La macchina di Schott basata sui bastoncini di Nepero

Ecco il motivo che spinse il gesuita a inventare un nuovo strumento che, sul sistema di Nepero, ne risolvesse i problemi; sembrò riuscirci grazie ad una serie di cilindri, su ciascuno dei quali era incisa una serie completa di bastoncini di Nepero. I cilindri erano poi montati in una scatola così che potessero essere girati singolarmente, per poi leggere il risultato grazie a delle finestre poste sul coperchio.

Malgrado l'apprezzabile tentativo di Schott, il sistema si rivelò un fallimento, a causa dell'imprecisione dei materiali che, anzichè semplificare il procedimento, ne aumentava la tendenza all'errore. Altri tentativi furono fatti (il più conosciuto è del matematico francese Pierre Petit), sempre per rendere più pratico il sistema dei bastoncini di Nepero; ma tutti fallirono, per le stesse cause che portarono all'abbandono del sistema di Schott.

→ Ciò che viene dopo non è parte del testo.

(* ===== verification/RunnerOrder.v ===== *)
(** * A transaction of plain steps runs to its end

    Steps that transmit a frame and wait for nothing: with a bus that takes the
    frames, ticks send them in order, one frame per step, and the transaction
    ends as done.  Below, steps that wait for a roster of nodes, and ISO-TP steps. *)

From stdpp Require Import gmap.
From S2P Require Import Prelude Wire Codec FrameMessage TxnMessage TxnStepsMessage StepRing IsotpLink IsotpSafety TransactionRunner RunnerInvariant RunnerSound RunnerTheorems IsotpTransfer.

(** A step that transmits its own frame and is complete with it. *)
Definition plain_step (tpls : list TxnTemplateMessage) (s : TxnStep) : bool :=
  let t := tpls.[st_template_id s] in
  negb (has_flag (st_flags s) TXN_STEP_FLAG_MESSAGE) && negb (has_flag (st_flags s) TXN_STEP_FLAG_EXPECT_ONLY) &&
  (tt_type t =? kTXN_TEMPLATE_TYPE_GENERIC) && (tt_advance_mode t =? kTXN_ADVANCE_MODE_NONE) && (tt_gap_us t =? 0).

Definition step_frame (channel : Z) (s : TxnStep) : FrameMessage := {|
  frame_can_id := st_can_id s; frame_timestamp_us := 0; frame_channel := channel; frame_payload_length := st_payload_length s;
  frame_flags := st_frame_flags s; frame_route_flags := 0;
  frame_payload := copy_at 0 (take (Z.to_nat (st_payload_length s)) (st_payload s)) (replicate FRAME_PAYLOAD_MAX_FD 0) |}.

(** Between steps, with these steps in the ring. *)
Definition queued (self : TransactionRunner) (ss : list TxnStep) : Prop :=
  rn_active self = true ∧ ac_phase (rn_current self) = kTRANSACTION_PHASE_IDLE ∧
  Forall (λ s, plain_step (rn_templates self) s = true) ss ∧
  ∃ rs, ring_rep 272 (rn_ring self) rs ∧ Forall2 decodes rs ss.

Definition script_view (self : TransactionRunner) :=
  (rn_templates self, rn_channel self, rn_interface_index self, rn_steps_ended self, rn_txn_id self).

Lemma plain_cases tpls s : plain_step tpls s = true →
  has_flag (st_flags s) TXN_STEP_FLAG_MESSAGE = false ∧ has_flag (st_flags s) TXN_STEP_FLAG_EXPECT_ONLY = false ∧
  tt_type (tpls.[st_template_id s]) = kTXN_TEMPLATE_TYPE_GENERIC ∧ tt_advance_mode (tpls.[st_template_id s]) = kTXN_ADVANCE_MODE_NONE ∧
  tt_gap_us (tpls.[st_template_id s]) = 0.
Proof. unfold plain_step. rewrite !andb_true_iff, !negb_true_iff, !Z.eqb_eq. tauto. Qed.

(** The step is loaded. *)
Definition loaded (self : TransactionRunner) (s : TxnStep) (size : Z) : TransactionRunner :=
  self <| rn_current := step_idle <| ac_step := s |> <| ac_record_size := size |> |> <| rn_starve_deadline_us := 0 |>
       <| rn_current := step_idle <| ac_step := s |> <| ac_record_size := size |> <| ac_phase := kTRANSACTION_PHASE_TRANSMIT |> |>
       <| rn_early_frame_count := 0 |>.

Lemma load_plain self now w s r rs :
  rn_active self = true → ac_phase (rn_current self) = kTRANSACTION_PHASE_IDLE → plain_step (rn_templates self) s = true →
  ring_rep 272 (rn_ring self) (r :: rs) → decodes r s → runOnce log_port self now w = (true, loaded self s (zlen r), w).
Proof.
  intros Ha Hi Hpl Hring Hd. destruct (plain_cases _ _ Hpl) as (Hm & He & Ht & _ & _). unfold runOnce. rewrite Hi. cbn [Z.eqb]. change (kTRANSACTION_PHASE_IDLE =? kTRANSACTION_PHASE_IDLE) with true.
  cbv iota. unfold loadNextStep. pose proof (ring_peek _ _ _ Hring) as [_ [tail ->]]. change (default [] (Some (r ++ tail))) with (r ++ tail).
  pose proof (ring_sizes _ _ _ Hring) as Hsz. apply Forall_cons in Hsz as [Hsz _].
  assert (zlen (r ++ tail) ≠ 0) as Hne by (rewrite zlen_app; unfold zlen in *; lia). rewrite (proj2 (Z.eqb_neq _ _) Hne). cbn [andb]. rewrite (proj2 Hd).
  change (Z.of_nat (length r)) with (zlen r). rewrite (u32_id (zlen r)) by lia. rewrite Hm. cbv iota. cbn [negb].
  set (self1 := (self <| rn_current := _ |>) <| rn_starve_deadline_us := 0 |>).
  change (currentTemplate self1) with ((rn_templates self).[st_template_id s]). rewrite Ht, He. reflexivity.
Qed.

(** The state a step leaves that waits for nothing. *)
Definition sent (self : TransactionRunner) (now : Z) : TransactionRunner :=
  let self := releaseRecord (self <| rn_next_transmit_us := now |>) <| rn_message_length := 0 |> in
  let self := self <| rn_completed_steps := u32 (rn_completed_steps self + 1) |> in
  self <| rn_current := rn_current self <| ac_phase := kTRANSACTION_PHASE_IDLE |> |>.

Lemma finish_plain self now w :
  tt_advance_mode (currentTemplate self) = kTXN_ADVANCE_MODE_NONE → tt_gap_us (currentTemplate self) = 0 → 0 ≤ now < 18446744073709551616 →
  finishTransmit log_port self now w = (true, sent self now, w).
Proof.
  intros Hmode Hgap Hnow. unfold finishTransmit. rewrite Hmode, Hgap, Z.add_0_r, (u64_id now) by lia.
  change (negb (isWaitingMode kTXN_ADVANCE_MODE_NONE)) with true. cbv iota. unfold completeStep, reportMissingRoster.
  change (currentTemplate (self <| rn_next_transmit_us := now |>)) with (currentTemplate self). rewrite Hmode. reflexivity.
Qed.

Lemma send_plain self now w s r rs :
  rn_active self = true → plain_step (rn_templates self) s = true → ring_rep 272 (rn_ring self) (r :: rs) →
  w.1 = [] → rn_next_transmit_us self ≤ now → 0 ≤ now < 18446744073709551616 →
  ∃ self', runOnce log_port (loaded self s (zlen r)) now w = (true, self', ([], w.2 ++ [OutFrame (rn_interface_index self) (step_frame (rn_channel self) s)])) ∧
    rn_active self' = true ∧ ac_phase (rn_current self') = kTRANSACTION_PHASE_IDLE ∧ script_view self' = script_view self ∧
    ring_rep 272 (rn_ring self') rs ∧ rn_completed_steps self' = u32 (rn_completed_steps self + 1) ∧ rn_next_transmit_us self' = now ∧
    rn_keepalive self' = rn_keepalive self ∧ rn_starve_deadline_us self' = 0.
Proof.
  intros Ha Hpl Hring Hw Hnext Hnow. destruct (plain_cases _ _ Hpl) as (Hm & He & Ht & Hmode & Hgap). destruct w as [ws log]. cbn in Hw. subst ws.
  unfold runOnce. change (ac_phase (rn_current (loaded self s (zlen r))) =? kTRANSACTION_PHASE_IDLE) with false.
  change (ac_phase (rn_current (loaded self s (zlen r))) =? kTRANSACTION_PHASE_TRANSMIT) with true. cbv iota. unfold transmitStep.
  change (rn_next_transmit_us (loaded self s (zlen r))) with (rn_next_transmit_us self). change (ac_retry_at_us (rn_current (loaded self s (zlen r)))) with 0.
  rewrite (proj2 (Z.ltb_ge now _)) by lia. rewrite (proj2 (Z.ltb_ge now 0)) by lia. cbn [orb].
  assert (isIsotpStep (loaded self s (zlen r)) = false) as ->.
  { unfold isIsotpStep. change (ac_phase _ =? _) with false. cbv iota. change (currentTemplate (loaded self s (zlen r))) with ((rn_templates self).[st_template_id s]). by rewrite Ht. }
  change (ac_deadline_us (rn_current (loaded self s (zlen r))) =? 0) with true. cbv iota zeta. unfold transmitTracked. cbn [port_transmit log_port fst snd head tail default negb].
  match goal with |- context [finishTransmit log_port ?x now ?v] =>
    rewrite (finish_plain x now v) by (exact Hmode || exact Hgap || lia) end.
  eexists. split; [reflexivity|]. split; [exact Ha|]. split; [done|]. split; [done|]. split; [exact (ring_release 272 _ r rs Hring)|]. done.
Qed.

Ricostruzione della macchina di Schott

L'ultimo capitolo riguardante i bastoncini di Nepero ebbe luogo in Francia più di due secoli dopo, nel 1891, quando l'ingegnere Henri Genaille ed il matematico Edouard Lucas dimostrarono il funzionamento del loro sistema di righelli basato sullo strumento di Nepero, finalmente funzionante e pratico, grazie ad un elegante sistema di calcolo automatico dei riporti. Purtroppo questo sistema non ebbe grossa eco, visto che nel frattempo altre invenzioni avevano aperto la strada al calcolo meccanico.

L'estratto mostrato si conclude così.